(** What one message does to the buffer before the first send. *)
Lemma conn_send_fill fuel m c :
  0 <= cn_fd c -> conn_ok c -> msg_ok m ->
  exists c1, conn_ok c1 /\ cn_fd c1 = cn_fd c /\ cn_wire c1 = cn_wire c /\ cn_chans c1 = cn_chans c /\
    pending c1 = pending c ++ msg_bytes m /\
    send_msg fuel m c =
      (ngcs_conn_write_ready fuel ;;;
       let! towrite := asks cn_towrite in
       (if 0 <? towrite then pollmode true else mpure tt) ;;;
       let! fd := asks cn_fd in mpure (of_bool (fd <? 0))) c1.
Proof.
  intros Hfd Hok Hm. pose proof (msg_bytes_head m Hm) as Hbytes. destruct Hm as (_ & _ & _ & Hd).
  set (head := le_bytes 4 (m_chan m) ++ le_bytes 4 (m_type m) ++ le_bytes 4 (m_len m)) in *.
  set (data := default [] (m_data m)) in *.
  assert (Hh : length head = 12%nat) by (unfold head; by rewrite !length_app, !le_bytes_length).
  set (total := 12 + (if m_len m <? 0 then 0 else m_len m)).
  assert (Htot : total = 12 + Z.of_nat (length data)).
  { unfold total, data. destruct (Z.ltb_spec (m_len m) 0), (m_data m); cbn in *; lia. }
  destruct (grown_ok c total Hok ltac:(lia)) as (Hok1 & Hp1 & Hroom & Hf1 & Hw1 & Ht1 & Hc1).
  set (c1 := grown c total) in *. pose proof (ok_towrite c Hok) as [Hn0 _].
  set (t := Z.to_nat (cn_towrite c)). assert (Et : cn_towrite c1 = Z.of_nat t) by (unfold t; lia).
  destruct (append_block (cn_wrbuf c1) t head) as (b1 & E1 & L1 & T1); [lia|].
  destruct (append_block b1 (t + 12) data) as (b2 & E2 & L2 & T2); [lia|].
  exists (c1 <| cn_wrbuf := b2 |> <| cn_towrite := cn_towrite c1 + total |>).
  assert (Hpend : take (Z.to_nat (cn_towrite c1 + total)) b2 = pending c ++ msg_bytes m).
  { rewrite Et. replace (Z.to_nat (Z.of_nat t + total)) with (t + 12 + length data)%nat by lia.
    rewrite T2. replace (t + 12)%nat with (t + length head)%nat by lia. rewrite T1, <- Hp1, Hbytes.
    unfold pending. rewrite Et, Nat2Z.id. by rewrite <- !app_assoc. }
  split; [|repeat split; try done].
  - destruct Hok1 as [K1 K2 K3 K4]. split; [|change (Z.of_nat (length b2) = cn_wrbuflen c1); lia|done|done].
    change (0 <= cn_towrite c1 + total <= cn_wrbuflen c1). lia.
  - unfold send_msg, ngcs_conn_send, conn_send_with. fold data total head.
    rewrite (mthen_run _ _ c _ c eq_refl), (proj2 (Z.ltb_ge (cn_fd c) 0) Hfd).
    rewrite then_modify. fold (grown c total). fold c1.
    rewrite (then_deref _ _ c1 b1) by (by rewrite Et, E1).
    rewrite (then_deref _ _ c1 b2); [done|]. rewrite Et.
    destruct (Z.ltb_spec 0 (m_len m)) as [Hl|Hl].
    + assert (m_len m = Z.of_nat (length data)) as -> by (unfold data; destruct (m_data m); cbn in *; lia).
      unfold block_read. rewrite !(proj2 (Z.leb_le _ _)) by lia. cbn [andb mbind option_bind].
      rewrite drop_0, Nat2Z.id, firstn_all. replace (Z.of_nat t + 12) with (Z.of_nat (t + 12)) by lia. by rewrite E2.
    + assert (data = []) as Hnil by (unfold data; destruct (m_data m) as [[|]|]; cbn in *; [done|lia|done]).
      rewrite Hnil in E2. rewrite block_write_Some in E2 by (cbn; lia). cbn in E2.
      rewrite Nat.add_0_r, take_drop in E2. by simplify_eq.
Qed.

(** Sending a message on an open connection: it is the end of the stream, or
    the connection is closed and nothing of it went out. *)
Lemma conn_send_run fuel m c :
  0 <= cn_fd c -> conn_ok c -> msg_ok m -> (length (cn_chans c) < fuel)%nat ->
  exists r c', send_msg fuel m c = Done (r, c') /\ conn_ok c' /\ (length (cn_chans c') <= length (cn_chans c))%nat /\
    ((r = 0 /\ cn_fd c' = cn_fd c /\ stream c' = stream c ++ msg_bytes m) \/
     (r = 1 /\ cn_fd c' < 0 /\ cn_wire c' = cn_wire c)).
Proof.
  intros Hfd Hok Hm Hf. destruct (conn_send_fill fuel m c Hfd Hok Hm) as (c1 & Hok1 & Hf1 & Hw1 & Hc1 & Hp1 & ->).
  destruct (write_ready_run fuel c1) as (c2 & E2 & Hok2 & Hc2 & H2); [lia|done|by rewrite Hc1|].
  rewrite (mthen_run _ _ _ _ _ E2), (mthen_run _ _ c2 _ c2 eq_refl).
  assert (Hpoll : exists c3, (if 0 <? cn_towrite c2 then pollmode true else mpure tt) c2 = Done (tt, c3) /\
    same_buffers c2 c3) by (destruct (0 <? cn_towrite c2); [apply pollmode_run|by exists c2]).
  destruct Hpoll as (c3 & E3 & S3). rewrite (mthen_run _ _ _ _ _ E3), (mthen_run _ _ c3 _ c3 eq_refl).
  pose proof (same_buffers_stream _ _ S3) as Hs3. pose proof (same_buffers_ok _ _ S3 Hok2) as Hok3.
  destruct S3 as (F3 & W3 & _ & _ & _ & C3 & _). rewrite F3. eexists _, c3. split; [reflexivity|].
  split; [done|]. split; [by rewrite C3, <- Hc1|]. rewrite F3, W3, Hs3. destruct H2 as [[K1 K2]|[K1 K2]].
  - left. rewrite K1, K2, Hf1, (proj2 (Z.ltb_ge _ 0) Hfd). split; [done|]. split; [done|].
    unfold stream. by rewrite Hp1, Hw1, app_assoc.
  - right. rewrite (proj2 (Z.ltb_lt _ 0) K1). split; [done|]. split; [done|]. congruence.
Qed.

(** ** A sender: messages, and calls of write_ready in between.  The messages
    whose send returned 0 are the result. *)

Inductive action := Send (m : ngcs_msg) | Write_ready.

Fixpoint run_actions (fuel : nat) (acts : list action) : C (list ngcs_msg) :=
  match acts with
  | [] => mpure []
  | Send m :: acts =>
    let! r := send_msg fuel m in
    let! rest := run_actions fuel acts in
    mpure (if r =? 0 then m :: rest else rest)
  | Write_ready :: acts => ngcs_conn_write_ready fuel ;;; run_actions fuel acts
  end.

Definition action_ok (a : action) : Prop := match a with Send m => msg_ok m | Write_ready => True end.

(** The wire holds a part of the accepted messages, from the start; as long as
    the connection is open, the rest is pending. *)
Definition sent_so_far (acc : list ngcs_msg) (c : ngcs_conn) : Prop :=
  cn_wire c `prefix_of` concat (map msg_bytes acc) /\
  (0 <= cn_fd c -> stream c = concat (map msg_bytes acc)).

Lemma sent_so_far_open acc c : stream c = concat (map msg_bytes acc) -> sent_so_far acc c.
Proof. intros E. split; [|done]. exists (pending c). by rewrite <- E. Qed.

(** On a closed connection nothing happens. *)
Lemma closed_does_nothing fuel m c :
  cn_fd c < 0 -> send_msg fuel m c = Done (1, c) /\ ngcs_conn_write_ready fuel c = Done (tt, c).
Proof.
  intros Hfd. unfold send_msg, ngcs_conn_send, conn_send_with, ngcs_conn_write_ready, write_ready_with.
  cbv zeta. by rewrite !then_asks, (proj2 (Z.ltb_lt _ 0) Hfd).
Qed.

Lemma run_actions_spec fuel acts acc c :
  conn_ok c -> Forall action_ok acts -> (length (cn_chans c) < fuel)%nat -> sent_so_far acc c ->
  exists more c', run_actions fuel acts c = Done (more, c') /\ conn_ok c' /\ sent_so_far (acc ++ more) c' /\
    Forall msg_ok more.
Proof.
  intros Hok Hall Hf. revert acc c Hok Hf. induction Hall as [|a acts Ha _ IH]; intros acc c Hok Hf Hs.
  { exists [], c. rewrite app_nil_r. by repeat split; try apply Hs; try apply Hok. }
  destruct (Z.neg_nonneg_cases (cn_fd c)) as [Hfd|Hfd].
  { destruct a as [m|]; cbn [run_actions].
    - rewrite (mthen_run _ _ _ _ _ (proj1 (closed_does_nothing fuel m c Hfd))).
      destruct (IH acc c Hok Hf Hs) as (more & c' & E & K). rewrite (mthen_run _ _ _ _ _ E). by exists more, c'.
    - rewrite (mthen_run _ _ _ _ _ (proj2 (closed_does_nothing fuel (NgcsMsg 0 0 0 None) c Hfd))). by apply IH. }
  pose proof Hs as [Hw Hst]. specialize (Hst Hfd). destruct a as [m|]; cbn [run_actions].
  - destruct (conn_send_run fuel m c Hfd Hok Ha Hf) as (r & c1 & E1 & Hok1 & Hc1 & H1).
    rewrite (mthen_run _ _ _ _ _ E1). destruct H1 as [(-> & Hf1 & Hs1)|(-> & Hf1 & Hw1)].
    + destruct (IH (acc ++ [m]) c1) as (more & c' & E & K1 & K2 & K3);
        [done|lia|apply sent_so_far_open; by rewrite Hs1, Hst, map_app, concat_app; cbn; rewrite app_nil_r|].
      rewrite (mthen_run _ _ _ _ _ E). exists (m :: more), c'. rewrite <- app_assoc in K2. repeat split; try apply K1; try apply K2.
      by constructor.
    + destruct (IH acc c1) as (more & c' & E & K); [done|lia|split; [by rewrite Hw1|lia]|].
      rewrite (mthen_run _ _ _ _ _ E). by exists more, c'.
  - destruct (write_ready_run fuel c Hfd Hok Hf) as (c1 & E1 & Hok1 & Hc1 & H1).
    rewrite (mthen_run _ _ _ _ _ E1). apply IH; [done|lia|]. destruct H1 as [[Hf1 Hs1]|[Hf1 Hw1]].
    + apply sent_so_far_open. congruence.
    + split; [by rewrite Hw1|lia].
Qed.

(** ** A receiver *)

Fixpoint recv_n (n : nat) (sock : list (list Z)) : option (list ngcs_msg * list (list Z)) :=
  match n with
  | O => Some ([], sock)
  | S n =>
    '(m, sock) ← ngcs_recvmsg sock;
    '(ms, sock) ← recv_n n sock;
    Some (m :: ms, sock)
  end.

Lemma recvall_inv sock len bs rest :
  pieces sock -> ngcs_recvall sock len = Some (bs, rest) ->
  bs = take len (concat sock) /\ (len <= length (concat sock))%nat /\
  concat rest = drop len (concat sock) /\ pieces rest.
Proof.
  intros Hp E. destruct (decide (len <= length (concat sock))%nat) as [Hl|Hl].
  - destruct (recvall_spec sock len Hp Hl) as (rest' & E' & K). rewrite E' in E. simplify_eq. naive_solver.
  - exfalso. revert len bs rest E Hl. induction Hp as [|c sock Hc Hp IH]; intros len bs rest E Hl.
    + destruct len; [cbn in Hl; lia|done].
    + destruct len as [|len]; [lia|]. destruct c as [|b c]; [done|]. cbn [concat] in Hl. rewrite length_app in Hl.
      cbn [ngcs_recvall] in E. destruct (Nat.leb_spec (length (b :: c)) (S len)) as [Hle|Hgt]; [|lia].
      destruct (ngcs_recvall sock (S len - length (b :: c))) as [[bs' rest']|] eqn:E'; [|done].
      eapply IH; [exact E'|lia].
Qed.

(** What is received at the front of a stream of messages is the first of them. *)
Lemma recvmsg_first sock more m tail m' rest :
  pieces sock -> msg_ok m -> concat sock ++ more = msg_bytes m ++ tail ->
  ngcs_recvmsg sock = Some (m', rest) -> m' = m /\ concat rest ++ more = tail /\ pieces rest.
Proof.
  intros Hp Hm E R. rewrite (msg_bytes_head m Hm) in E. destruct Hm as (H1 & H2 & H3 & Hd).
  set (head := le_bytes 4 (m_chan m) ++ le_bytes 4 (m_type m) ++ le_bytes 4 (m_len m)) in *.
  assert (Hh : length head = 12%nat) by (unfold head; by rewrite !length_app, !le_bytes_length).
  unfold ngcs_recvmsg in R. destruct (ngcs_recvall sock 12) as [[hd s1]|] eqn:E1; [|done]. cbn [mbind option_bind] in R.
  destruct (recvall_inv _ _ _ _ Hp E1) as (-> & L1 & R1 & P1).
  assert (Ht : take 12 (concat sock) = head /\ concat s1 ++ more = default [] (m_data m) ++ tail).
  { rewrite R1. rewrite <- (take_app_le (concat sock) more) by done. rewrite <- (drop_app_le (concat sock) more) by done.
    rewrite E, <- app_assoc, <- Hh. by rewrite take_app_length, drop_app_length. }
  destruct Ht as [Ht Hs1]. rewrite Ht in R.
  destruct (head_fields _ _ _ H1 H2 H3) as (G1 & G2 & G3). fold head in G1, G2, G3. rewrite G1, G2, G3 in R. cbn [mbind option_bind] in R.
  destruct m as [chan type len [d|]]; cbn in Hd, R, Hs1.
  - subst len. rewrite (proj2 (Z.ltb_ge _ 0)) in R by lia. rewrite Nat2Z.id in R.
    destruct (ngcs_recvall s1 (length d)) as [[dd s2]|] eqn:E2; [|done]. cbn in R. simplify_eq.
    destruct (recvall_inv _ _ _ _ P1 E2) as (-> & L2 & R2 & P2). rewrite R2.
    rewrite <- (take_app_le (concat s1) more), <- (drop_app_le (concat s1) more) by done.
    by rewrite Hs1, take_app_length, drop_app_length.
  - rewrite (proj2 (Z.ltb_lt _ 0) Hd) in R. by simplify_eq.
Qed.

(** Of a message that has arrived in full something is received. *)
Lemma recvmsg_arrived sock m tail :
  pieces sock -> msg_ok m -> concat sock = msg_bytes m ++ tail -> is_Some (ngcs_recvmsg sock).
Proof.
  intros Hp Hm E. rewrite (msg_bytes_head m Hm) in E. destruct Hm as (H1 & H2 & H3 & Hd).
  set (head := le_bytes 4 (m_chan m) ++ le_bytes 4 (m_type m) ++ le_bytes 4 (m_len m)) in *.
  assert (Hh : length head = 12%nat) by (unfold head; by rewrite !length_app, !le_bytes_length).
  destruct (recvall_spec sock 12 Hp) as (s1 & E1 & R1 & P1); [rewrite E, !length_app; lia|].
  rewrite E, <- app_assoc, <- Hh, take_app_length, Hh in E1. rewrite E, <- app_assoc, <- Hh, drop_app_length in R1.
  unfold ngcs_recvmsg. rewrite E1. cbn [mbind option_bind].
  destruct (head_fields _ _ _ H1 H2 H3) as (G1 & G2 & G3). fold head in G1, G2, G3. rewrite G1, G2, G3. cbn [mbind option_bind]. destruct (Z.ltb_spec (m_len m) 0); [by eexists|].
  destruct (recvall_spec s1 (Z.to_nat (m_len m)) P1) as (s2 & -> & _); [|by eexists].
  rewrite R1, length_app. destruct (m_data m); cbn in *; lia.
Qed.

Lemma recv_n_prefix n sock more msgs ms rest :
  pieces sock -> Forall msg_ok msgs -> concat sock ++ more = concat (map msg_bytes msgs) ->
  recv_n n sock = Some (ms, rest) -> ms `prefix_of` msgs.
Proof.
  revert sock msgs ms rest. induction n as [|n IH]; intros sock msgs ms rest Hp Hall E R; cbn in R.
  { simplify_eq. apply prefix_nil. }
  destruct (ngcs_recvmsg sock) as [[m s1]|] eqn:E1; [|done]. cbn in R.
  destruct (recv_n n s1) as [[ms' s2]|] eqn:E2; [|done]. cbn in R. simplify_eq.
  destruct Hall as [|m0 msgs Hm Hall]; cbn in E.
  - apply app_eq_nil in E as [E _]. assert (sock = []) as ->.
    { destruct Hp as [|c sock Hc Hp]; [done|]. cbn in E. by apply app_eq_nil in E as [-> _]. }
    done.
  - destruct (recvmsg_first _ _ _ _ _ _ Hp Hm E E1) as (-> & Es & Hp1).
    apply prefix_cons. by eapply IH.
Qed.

══════

### Work item
Look above for the line with "intros Hok Hall" and the line with "- destruct (conn_send_run". Retype those two lines and every line between them exactly, adding nothing.

### Your response
  intros Hok Hall Hf. revert acc c Hok Hf. induction Hall as [|a acts Ha _ IH]; intros acc c Hok Hf Hs.
  { exists [], c. rewrite app_nil_r. by repeat split; try apply Hs; try apply Hok. }
  destruct (Z.neg_nonneg_cases (cn_fd c)) as [Hfd|Hfd].
  { destruct a as [m|]; cbn [run_actions].
    - rewrite (mthen_run _ _ _ _ _ (proj1 (closed_does_nothing fuel m c Hfd))).
      destruct (IH acc c Hok Hf Hs) as (more & c' & E & K). rewrite (mthen_run _ _ _ _ _ E). by exists more, c'.
    - rewrite (mthen_run _ _ _ _ _ (proj2 (closed_does_nothing fuel (NgcsMsg 0 0 0 None) c Hfd))). by apply IH. }
  pose proof Hs as [Hw Hst]. specialize (Hst Hfd). destruct a as [m|]; cbn [run_actions].
  - destruct (conn_send_run fuel m c Hfd Hok Ha Hf) as (r & c1 & E1 & Hok1 & Hc1 & H1).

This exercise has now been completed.